Defining the layers : Seamus Heaney's metaphor of layers of colonisation in Ireland : a thesis presented in partial fulfilment of the requirements for the degree of Master of Arts in English Literature at Massey University, New Zealand
Seamus Heaney is arguably Ireland’s most notable poet. Receiving the Nobel prize for
Literature in 1995, Heaney is recognised as one of Ireland’s most prominent writers. In
particular, Heaney’s poems in the context of the Troubles have provided insight into why
these events have occurred. He is, alongside Michael Longley, one of the foremost poets of
the Troubles, and used his writing to try and understand the events of the time. Heaney grew
up in Derry, Northern Ireland, and personally experienced the Troubles, however, the
majority of his poetry which he wrote in context of this era, was written after he had moved
to the Republic of Ireland.
It is within the context of the Bog that Heaney searches for answers to the effects of
colonisation on the Irish. Heaney explores the loss of culture as a result of colonisation by
the British, but he also looks at how the Irish culture has evolved over the past two millennia.
Within the poetry that he wrote during the Troubles, Heaney explores the concept of the
Vikings’ culture of violence and retribution, suggesting that it lives on in the psyche of
present-day Irish.
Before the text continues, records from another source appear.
(** [InsertJobParams] and [UpsertJobParams] have the fields of [Job]; the
    values are bound in the order of the columns. *)
Definition InsertJobParams : Type := Job.
Definition UpsertJobParams : Type := Job.
Definition bind_job (arg : Job) : list Value :=
  [VText (r_ID arg); VText (r_Type arg); VBlob (r_ArgsData arg); VText (r_Status arg);
   VText (r_Result arg); VInt (r_Priority arg); VTime (r_CreatedAt arg); VTime (r_UpdatedAt arg)].

(** [rows.Scan(&i.ID, ...)] *)
Definition scan_job (row : list Value) : Job + Error :=
  match row with
  | [v1; v2; v3; v4; v5; v6; v7; v8] =>
      let* id := scan_string "id" v1 in
      let* type := scan_string "type" v2 in
      let* args_data := scan_bytes "args_data" v3 in
      let* status := scan_string "status" v4 in
      let* result := scan_string "result" v5 in
      let* priority := scan_int64 "priority" v6 in
      let* created_at := scan_time "created_at" v7 in
      let* updated_at := scan_time "updated_at" v8 in
      inl (MkJob id type args_data status result priority created_at updated_at)
  | _ => inr (ErrText "sql: expected 8 destination arguments in Scan")
  end.

(** The SQL texts *)
Definition deleteJob : string := "-- name: DeleteJob :exec
DELETE FROM jobs WHERE id = ?
".
Definition getJob : string := "-- name: GetJob :one
SELECT id, type, args_data, status, result, priority, created_at, updated_at
FROM jobs
WHERE id = ?
".
Definition getPendingJobs : string := "-- name: GetPendingJobs :many
SELECT id, type, args_data, status, result, priority, created_at, updated_at
FROM jobs
WHERE status = 'PENDING'
ORDER BY created_at ASC
".
Definition insertJob : string := "-- name: InsertJob :exec
INSERT INTO jobs (id, type, args_data, status, result, priority, created_at, updated_at)
VALUES (?, ?, ?, ?, ?, ?, ?, ?)
".
Definition listAllJobs : string := "-- name: ListAllJobs :many
SELECT id, type, args_data, status, result, priority, created_at, updated_at
FROM jobs
ORDER BY created_at ASC
LIMIT CASE WHEN ? = 0 THEN -1 ELSE ? END
OFFSET ?
".
Definition listJobsByStatus : string := "-- name: ListJobsByStatus :many
SELECT id, type, args_data, status, result, priority, created_at, updated_at
FROM jobs
WHERE status = ?
ORDER BY created_at ASC
LIMIT CASE WHEN ? = 0 THEN -1 ELSE ? END
OFFSET ?
".
Definition listJobsByStatusAndType : string := "-- name: ListJobsByStatusAndType :many
SELECT id, type, args_data, status, result, priority, created_at, updated_at
FROM jobs
WHERE status = ? AND type = ?
ORDER BY created_at ASC
LIMIT CASE WHEN ? = 0 THEN -1 ELSE ? END
OFFSET ?
".
Definition listJobsByType : string := "-- name: ListJobsByType :many
SELECT id, type, args_data, status, result, priority, created_at, updated_at
FROM jobs
WHERE type = ?
ORDER BY created_at ASC
LIMIT CASE WHEN ? = 0 THEN -1 ELSE ? END
OFFSET ?
".
Definition updateJobStatus : string := "-- name: UpdateJobStatus :execresult
UPDATE jobs
SET status = ?, result = ?, updated_at = ?
WHERE id = ?
".
Definition upsertJob : string := "-- name: UpsertJob :exec
INSERT OR REPLACE INTO jobs (id, type, args_data, status, result, priority, created_at, updated_at)
VALUES (?, ?, ?, ?, ?, ?, ?, ?)
".
(* ===== verification/SQLiteMemory.v ===== *)
(** * SQLiteJobStore against MemoryJobStore

    One command language for both stores; on a healthy database SQLiteJobStore
    answers what MemoryJobStore may answer.  Module [Engine] is a database that
    keeps the laws of SQLiteStore.v, for the concrete runs. *)

From S2P Require Import Prelude JobStore SQLiteStore.
Import jobdb(Job, MkJob, r_ID, r_Type, r_ArgsData, r_Status, r_Result, r_Priority,
  r_CreatedAt, r_UpdatedAt).

(** ** Both stores behind one command language *)

Inductive Cmd :=
| CCreate (job : JobEntity)
| CSave (job : JobEntity)
| CUpdate (id : string) (status : JobStatus) (result : string)
| CGet (id : string)
| CList (f : JobFilter)
| CRecoverable
| CDelete (id : string).

Inductive Answer :=
| AEntity (job : JobEntity) (e : option Error)    (** the caller's entity, stamped *)
| ADone (e : option Error)
| AJob (r : JobEntity + Error)
| AJobs (r : list JobEntity + Error).

Definition sql_do {D} `{DBTX D} (now : Z) (c : Cmd) (d : D) : D * Answer :=
  match c with
  | CCreate job => let '(j, d, e) := SQLite.CreateJob now job d in (d, AEntity j e)
  | CSave job => let '(j, d, e) := SQLite.SaveJob now job d in (d, AEntity j e)
  | CUpdate id st r => let '(d, e) := SQLite.UpdateStatus now id st r d in (d, ADone e)
  | CGet id => let '(d, r) := SQLite.GetJob id d in (d, AJob r)
  | CList f => let '(d, r) := SQLite.ListJobs f d in (d, AJobs r)
  | CRecoverable => let '(d, r) := SQLite.GetRecoverableJobs d in (d, AJobs r)
  | CDelete id => let '(d, e) := SQLite.DeleteJob id d in (d, ADone e)
  end.

Fixpoint sql_run {D} `{DBTX D} (cs : list (Z * Cmd)) (d : D) : D * list Answer :=
  match cs with
  | [] => (d, [])
  | (now, c) :: cs =>
      let '(d, a) := sql_do now c d in
      let '(d, answers) := sql_run cs d in (d, a :: answers)
  end.

Definition mem_do (now : Z) (visited : list JobEntity) (c : Cmd) (m : MemoryJobStore)
  : MemoryJobStore * Answer :=
  match c with
  | CCreate job => let '(j, m, e) := CreateJob now now job m in (m, AEntity j e)
  | CSave job => let '(j, m, e) := SaveJob now now job m in (m, AEntity j e)
  | CUpdate id st r => let '(m, e) := UpdateStatus now id st r m in (m, ADone e)
  | CGet id => (m, AJob (GetJob id m))
  | CList f => (m, AJobs (inl (ListJobs f visited)))
  | CRecoverable => (m, AJobs (inl (GetRecoverableJobs visited)))
  | CDelete id => let '(m, e) := DeleteJob id m in (m, ADone e)
  end.

(** What MemoryJobStore may answer: [Range] visits the entries in any order. *)
Inductive mem_trace : MemoryJobStore → list (Z * Cmd) → MemoryJobStore → list Answer → Prop :=
| mem_trace_nil m : mem_trace m [] m []
| mem_trace_cons m now c visited m' a cs m'' answers :
    visited ≡ₚ (map_to_list m).*2 → mem_do now visited c m = (m', a) →
    mem_trace m' cs m'' answers → mem_trace m ((now, c) :: cs) m'' (a :: answers).

(** The answers agree, up to the error of an UpdateStatus that finds no job:
    SQLiteJobStore wraps ErrJobNotFound, MemoryJobStore has a text of its own. *)
Definition agree (c : Cmd) (sql mem : Answer) : Prop :=
  sql = mem ∨
  ∃ id st r, c = CUpdate id st r ∧ sql = ADone (Some (ErrWrap ("job " +:+ id) ErrJobNotFound)) ∧
             mem = ADone (Some (ErrText ("job " +:+ id +:+ " not found"))).

Section equivalence.
Context {D : Type} `{!DBTX D} (jobs : D → list Job) (before : relation Z).
Context `{!SqlLaws D jobs before} (healthy : D → Prop) `{!SqlHealthy D jobs healthy}.

Definition agrees_with_memory (now : Z) (c : Cmd) (d d' : D) (a : Answer) : Prop :=
  ∃ visited m', visited ≡ₚ (map_to_list (contents jobs d)).*2 ∧
    mem_do now visited c (contents jobs d) = (contents jobs d', m') ∧ agree c a m'.

(** Commands whose memory version lists nothing *)
Lemma agrees_eq now c d d' a :
  (∀ visited, mem_do now visited c (contents jobs d) = (contents jobs d', a)) →
  agrees_with_memory now c d d' a.
Proof. intros E. eexists _, a. split_and!; [reflexivity|apply E|by left]. Qed.

Lemma exec_healthy text vs d d' r :
  healthy d → ExecContext text vs d = (d', r) → is_Some (effect text vs (jobs d)) →
  healthy d' ∧ ∃ res, r = inl res.
Proof.
  intros Hh E [x Hx]. destruct (healthy_exec _ _ _ _ _ Hh E) as [Hh' He].
  split; [done|]. destruct r as [res|e]; [by eexists|].
  destruct (He e eq_refl) as [Hn _]. by rewrite Hn in Hx.
Qed.

Lemma create_healthy now job d d' a :
  healthy d → sql_do now (CCreate job) d = (d', a) →
  healthy d' ∧ agrees_with_memory now (CCreate job) d d' a.
Proof.
  intros Hh. cbn [sql_do].
  destruct (SQLite.CreateJob now job d) as [[j d1] e] eqn:E. intros [= <- <-].
  pose proof (create_spec _ _ _ _ _ _ _ _ E) as Hs. revert E. unfold SQLite.CreateJob.
  case_decide as Hne.
  { intros [= <- <- <-]. split; [done|]. apply agrees_eq. intros v. simpl. unfold CreateJob.
    by rewrite decide_True. }
  cbn zeta. unfold jobdb.InsertJob, jobdb.err_of.
  destruct (ExecContext _ _ d) as [d2 r2] eqn:E2. cbn [fst snd].
  destruct (healthy_exec _ _ _ _ _ Hh E2) as [Hh' He].
  destruct r2 as [res|e2]; intros [= <- <- <-]; (split; [done|]); apply agrees_eq; intros v;
    cbn [mem_do]; unfold CreateJob; rewrite decide_False by done; cbn zeta;
    change (ID (stamp now now job)) with (ID job).
  - destruct Hs as (_ & -> & -> & ->). by rewrite cloneJobEntity_id.
  - destruct (He e2 eq_refl) as [Hn Hu]. destruct Hs as [Hc Hd]. rewrite Hu in Hd |- *.
    destruct (Hd eq_refl) as [x ->]. by rewrite Hc.
Qed.

Lemma save_healthy now job d d' a :
  healthy d → sql_do now (CSave job) d = (d', a) →
  healthy d' ∧ agrees_with_memory now (CSave job) d d' a.
Proof.
  intros Hh. cbn [sql_do].
  destruct (SQLite.SaveJob now job d) as [[j d1] e] eqn:E. intros [= <- <-].
  pose proof (save_spec _ _ _ _ _ _ _ _ E) as Hs. revert E. unfold SQLite.SaveJob.
  case_decide as Hne.
  { intros [= <- <- <-]. split; [done|]. apply agrees_eq. intros v. simpl. unfold SaveJob.
    by rewrite decide_True. }
  cbn zeta. unfold jobdb.UpsertJob, jobdb.err_of.
  destruct (ExecContext _ _ d) as [d2 r2] eqn:E2. cbn [fst snd].
  destruct (exec_healthy _ _ _ _ _ Hh E2) as (Hh' & res & ->); [rewrite effect_upsert; by eexists|].
  intros [= <- <- <-]. split; [done|]. apply agrees_eq. intros v. cbn [mem_do]. unfold SaveJob.
  rewrite decide_False by done. destruct Hs as (_ & -> & ->). cbn zeta. by rewrite cloneJobEntity_id.
Qed.

Lemma update_healthy now id st r d d' a :
  healthy d → sql_do now (CUpdate id st r) d = (d', a) →
  healthy d' ∧ agrees_with_memory now (CUpdate id st r) d d' a.
Proof.
  intros Hh. cbn [sql_do].
  destruct (SQLite.UpdateStatus now id st r d) as [d1 e] eqn:E. intros [= <- <-].
  pose proof (update_spec _ _ _ _ _ _ _ _ _ E) as Hs. revert E.
  unfold SQLite.UpdateStatus, jobdb.UpdateJobStatus. simpl.
  destruct (ExecContext _ _ d) as [d2 r2] eqn:E2.
  destruct (exec_healthy _ _ _ _ _ Hh E2) as (Hh' & res & ->); [rewrite effect_update; by eexists|].
  destruct (exec_inl _ _ _ _ _ E2) as (t & n & Ef & _ & ->). rewrite effect_update in Ef.
  simplify_eq. rewrite tbl_count. change (tbl (jobs d)) with (contents jobs d).
  destruct (contents jobs d !! id) as [j|] eqn:Ej; simpl; intros [= <- <-]; (split; [done|]).
  - apply agrees_eq. intros v. simpl. unfold UpdateStatus. rewrite Ej.
    destruct Hs as (j' & Hj' & ->). by simplify_eq.
  - destruct Hs as (Hc & _). eexists _, _. split_and!; [reflexivity| |].
    + simpl. unfold UpdateStatus. rewrite Ej, Hc. reflexivity.
    + right. by eexists _, _, _.
Qed.

Lemma delete_healthy now id d d' a :
  healthy d → sql_do now (CDelete id) d = (d', a) →
  healthy d' ∧ agrees_with_memory now (CDelete id) d d' a.
Proof.
  intros Hh. cbn [sql_do].
  destruct (SQLite.DeleteJob id d) as [d1 e] eqn:E. intros [= <- <-].
  pose proof (delete_spec _ _ _ _ _ _ E) as Hs. revert E.
  unfold SQLite.DeleteJob, jobdb.DeleteJob, jobdb.err_of.
  destruct (ExecContext _ _ d) as [d2 r2] eqn:E2. cbn [fst snd].
  destruct (exec_healthy _ _ _ _ _ Hh E2) as (Hh' & res & ->); [rewrite effect_delete; by eexists|].
  intros [= <- <-]. split; [done|]. apply agrees_eq. intros v. simpl. by rewrite Hs.
Qed.

Lemma listing_healthy now f text vs d d' r c :
  healthy d → asks f text vs →
  SQLite.to_entities (jobdb.many (QueryContext text vs d)) = (d', r) →
  (∀ visited, mem_do now visited c (contents jobs d) =
    (contents jobs d, AJobs (inl (ListJobs f visited)))) →
  healthy d' ∧ agrees_with_memory now c d d' (AJobs r).
Proof.
  intros Hh Ha E Hm. destruct (asks_healthy jobs before healthy _ _ _ _ _ _ Hh Ha E) as (Hh' & js & ->).
  split; [done|]. destruct (asks_spec jobs before _ _ _ _ _ _ Ha E) as (Hc & Hjs).
  destruct (Hjs js eq_refl) as (_ & visited & Hv & ->).
  exists visited, (AJobs (inl (ListJobs f visited))). rewrite Hc. split_and!; [done|apply Hm|by left].
Qed.

Lemma do_healthy now c d d' a :
  healthy d → sql_do now c d = (d', a) → healthy d' ∧ agrees_with_memory now c d d' a.
Proof.
  destruct c as [job|job|id st r|id|f| |id]; intros Hh E;
    [by apply create_healthy|by apply save_healthy|by apply update_healthy| | | |by apply delete_healthy];
    cbn [sql_do] in E.
  - destruct (SQLite.GetJob id d) as [d1 r1] eqn:E1. simplify_eq.
    destruct (get_healthy jobs before healthy _ _ _ _ Hh E1) as [Hh' ->]. split; [done|].
    apply agrees_eq. intros v. simpl. destruct (get_spec jobs before _ _ _ _ E1) as [-> _].
    unfold GetJob. destruct (contents jobs d !! id); [by rewrite cloneJobEntity_id|done].
  - destruct (SQLite.ListJobs f d) as [d1 r1] eqn:E1. simplify_eq.
    destruct (list_asks f) as (text & vs & E & Ha). rewrite E in E1.
    by eapply listing_healthy.
  - destruct (SQLite.GetRecoverableJobs d) as [d1 r1] eqn:E1. simplify_eq.
    by eapply (listing_healthy _ pending); [|apply pending_asks|exact E1|].
Qed.
End equivalence.

(** ** A database that keeps the laws

    The table, and the statements that will fail for a reason of their own
    (the code of each failure). *)

Module Engine.
Record Engine := MkEngine { rows : list Job; faults : list (option Z) }.

Definition table (d : Engine) : list Job := if decide (NoDup (r_ID <$> rows d)) then rows d else [].
(** SQLITE_ERROR where the injected code would claim a constraint *)
Definition fault_code (code : Z) : Z := if (Z.land code 255 =? 19)%Z then 1 else code.
Definition SQLITE_CONSTRAINT_PRIMARYKEY : Z := 1555.

Definition fault (d : Engine) : Engine * option Error :=
  match faults d with
  | [] => (d, None)
  | c :: fs => (MkEngine (rows d) fs, (λ c, ErrSqlite (fault_code c) "injected") <$> c)
  end.

Definition exec (text : string) (vs : list Value) (d : Engine) : Engine * (SqlResult + Error) :=
  let '(d', e) := fault d in
  match e with
  | Some e => (d', inr e)
  | None =>
      match effect text vs (table d) with
      | Some (t, n) => (MkEngine t (faults d'), inl (MkSqlResult (inl n)))
      | None => (d', inr (ErrSqlite SQLITE_CONSTRAINT_PRIMARYKEY "UNIQUE constraint failed: jobs.id"))
      end
  end.

Definition older : relation Job := λ i j, (r_CreatedAt i <= r_CreatedAt j)%Z.
#[global] Instance older_dec i j : Decision (older i j).
Proof. unfold older. apply _. Defined.
#[global] Instance older_trans : Transitive older.
Proof. unfold older. intros ? ? ?. lia. Qed.
#[global] Instance older_total : Total older.
Proof. unfold older. intros ? ?. lia. Qed.
(* ===== verification/JobManager.v ===== *)
(** * JobManager (job/job_manager.go)

    The control runner and the I/O runner execute closures one at a time in
    the order they were posted; the execution runner starts its closures in any
    order, runs any number of them at once, and may lose those it has not
    started (it is shut down, or its pool is).  A closure that blocks (on a
    channel, on a retry delay) occupies its runner.  [PostTask] is two accesses
    of whoever posts, the test of the runner's flag and the append, and a
    runner's [Shutdown] is two, the flag and the clearing of the queue: posts
    and shutdowns interleave.  The store is any [JobStoreOps]; handlers are
    opaque, what one returns is chosen by the label.  A context is the chain of its cancellation scopes, the innermost
    first ([context.Background] is the empty chain).

    Channels are numbered; the job a submission's channel reports on is
    recorded beside the number. *)

From S2P Require Import Prelude JobStore Retry.

Inductive CtxId := CallerCtx (n : nat) | JobCtx (n : nat).
#[export] Instance CtxId_eq_dec : EqDecision CtxId.
Proof. solve_decision. Defined.
Definition Ctx := list CtxId.
Definition Background : Ctx := [].

Record Chan := MkChan { ch_num : nat; ch_job : option JobEntity }.
#[export] Instance Chan_eq_dec : EqDecision Chan.
Proof. solve_decision. Defined.

(** What was sent on a channel, the latest first. *)
Fixpoint lookup_chan (ch : Chan) (l : list (Chan * option Error)) : option (option Error) :=
  match l with
  | [] => None
  | (ch', e) :: l => if decide (ch' = ch) then Some e else lookup_chan ch l
  end.

(** [err.Error()] *)
Fixpoint error_text (e : Error) : string :=
  match e with
  | ErrText msg => msg
  | ErrJobAlreadyExists => "job already exists"
  | ErrJobNotFound => "job not found"
  | ErrCtx => "context canceled"
  | ErrNoRows => "sql: no rows in result set"
  | ErrSqlite _ msg => msg
  | ErrWrap msg e => msg +:+ ": " +:+ error_text e
  end.

Section job_manager.
Context {S Handler : Type} `{JobStoreOps S}.
Context (oor : SpecFloat.spec_float → Z).

(** What [submitJobControl] hands to [submitJobIO]. *)
Record Sub := MkSub {
  sub_entity : JobEntity;
  sub_ctx : Ctx;               (** the caller's context *)
  sub_jobCtx : Ctx;
  sub_handler : Handler;
  sub_delay : Z;
  sub_result : Chan;
}.

(** Closures on the I/O runner; [final]: counted by [pendingFinalize]. *)
Inductive IoTask :=
| ISubmit (u : Sub)
| IUpdate (ctx : Ctx) (id : string) (status : JobStatus) (msg : string) (final : bool)
| IRecover (ch : Chan) (ctx : Ctx).

(** Jobs on the execution runner, and the wrappers of [scheduleExecution] that
    it has started: one has begun, posts the update to RUNNING, is inside the
    handler, posts the finalization, has returned.  [pushing]: the poster is
    past the test of the flag. *)
Record Job := MkJob { job_entity : JobEntity; job_ctx : Ctx; job_handler : Handler }.
Inductive Exec :=
| EBegun (j : Job)
| EStatus (pushing : bool) (j : Job)
| ERunning (j : Job)
| EFinal (pushing : bool) (j : Job) (status : JobStatus) (msg : string)
| EDone.
Definition exec_job (x : Exec) : option Job :=
  match x with
  | EBegun j | EStatus _ j | ERunning j | EFinal _ j _ _ => Some j
  | EDone => None
  end.

(** Closures on the control runner. *)
Inductive ControlTask :=
| CRegister (ch : Chan) (jobType : string) (handler : Handler)
| CUnregister (ch : Chan) (jobType : string)
| CSubmit (ch : Chan) (ctx : Ctx) (entity : JobEntity) (delay : Z)
| CCancel (ch : Chan) (id : string)
| CFinalize (id : string) (status : JobStatus) (msg : string)
| CRecover (done : Chan) (job : JobEntity)
| CCancelAll (done : Chan).
(* ===== verification/JobDurability.v ===== *)
(** * What a JobManager promises about its store (job/job_manager.go)

    Against any store that keeps the laws of [JobStoreLaws] and implements
    [DurableJobStore]: a nil submission means a persisted and scheduled job,
    and a job runs at most once between recoveries. *)

From S2P Require Import Prelude JobStore Retry JobManager.

(** The outcome of one step of a retry loop *)
Ltac inv_retry H :=
  match type of H with
  | (?x ≫= _) = Some _ =>
      let E := fresh "Eretry" in
      destruct x as [[[? ?] ?]|] eqn:E; cbn [mbind option_bind] in H; [|discriminate H];
      injection H as <-
  end.

Section durability.
Context {S Handler : Type} `{Hops : JobStoreOps S} {contents : S → gmap string JobEntity}.
Context `{!JobStoreLaws S contents} (oor : SpecFloat.spec_float → Z).
Implicit Types r : JobManager S Handler.
Notation step := (step oor true).

Definition good_policy (p : RetryPolicy) : Prop := (0 <= MaxRetries p < 2 ^ 63 - 1)%Z.

(** The store holds the job of an entity. *)
Definition saved r (e : JobEntity) : Prop :=
  ∃ j, contents (store r) !! ID e = Some j ∧ payload j = payload e.

(** ... and its execution was posted (unless the execution runner was already
    shut down, which ignores it). *)
Definition acked r (e : JobEntity) : Prop :=
  saved r e ∧ (ID e ∈ scheduled (hist r) ∨ exec_closed r = true).

(** Jobs are added and updated, never lost or replaced. *)
Definition grows r r' : Prop :=
  ∀ id j, contents (store r) !! id = Some j →
  ∃ j', contents (store r') !! id = Some j' ∧ payload j' = payload j.

Lemma grows_same r r' : store r' = store r → grows r r'.
Proof. intros E id j Hj. rewrite E. by exists j. Qed.

Lemma saved_grows r r' e : grows r r' → saved r e → saved r' e.
Proof.
  intros Hg (j & Hj & Hp). destruct (Hg _ _ Hj) as (j' & Hj' & Hp'). exists j'.
  by rewrite Hp', Hp.
Qed.

Record progress r r' : Prop := {
  pg_store : grows r r';
  pg_scheduled id : id ∈ scheduled (hist r) → id ∈ scheduled (hist r');
  pg_closed : exec_closed r = true → exec_closed r' = true;
  pg_rec : recoveries (hist r) ≤ recoveries (hist r');
}.

Lemma progress_same r r' :
  store r' = store r → scheduled (hist r') = scheduled (hist r) →
  exec_closed r' = exec_closed r → recoveries (hist r') = recoveries (hist r) → progress r r'.
Proof.
  intros E1 E2 E3 E4. split; [by apply grows_same|by rewrite E2|by rewrite E3|by rewrite E4].
Qed.

Lemma acked_progress r r' e : progress r r' → acked r e → acked r' e.
Proof.
  intros [H1 H2 H3 _] [Hs Ho]. split; [by eapply saved_grows|]. destruct Ho; eauto.
Qed.

(** *** What the tasks and threads know *)

Definition recovering r : Prop := 0 < recoveries (hist r).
In addition, his poems contemplate the hybridity of contemporary Irish
culture, showing how the Irish, regardless of religion are one and the same, making the
atrocities between sectarian groups pointless.
Although Heaney was a Catholic Irish Nationalist, his vision for Ireland was one of an
inclusive Ireland where all Irish were the same regardless of their religion. His exploration of
religion and its creation of division of communities in Ireland is a major theme in his poems,
and one which he links back to many of the ills of Irish history.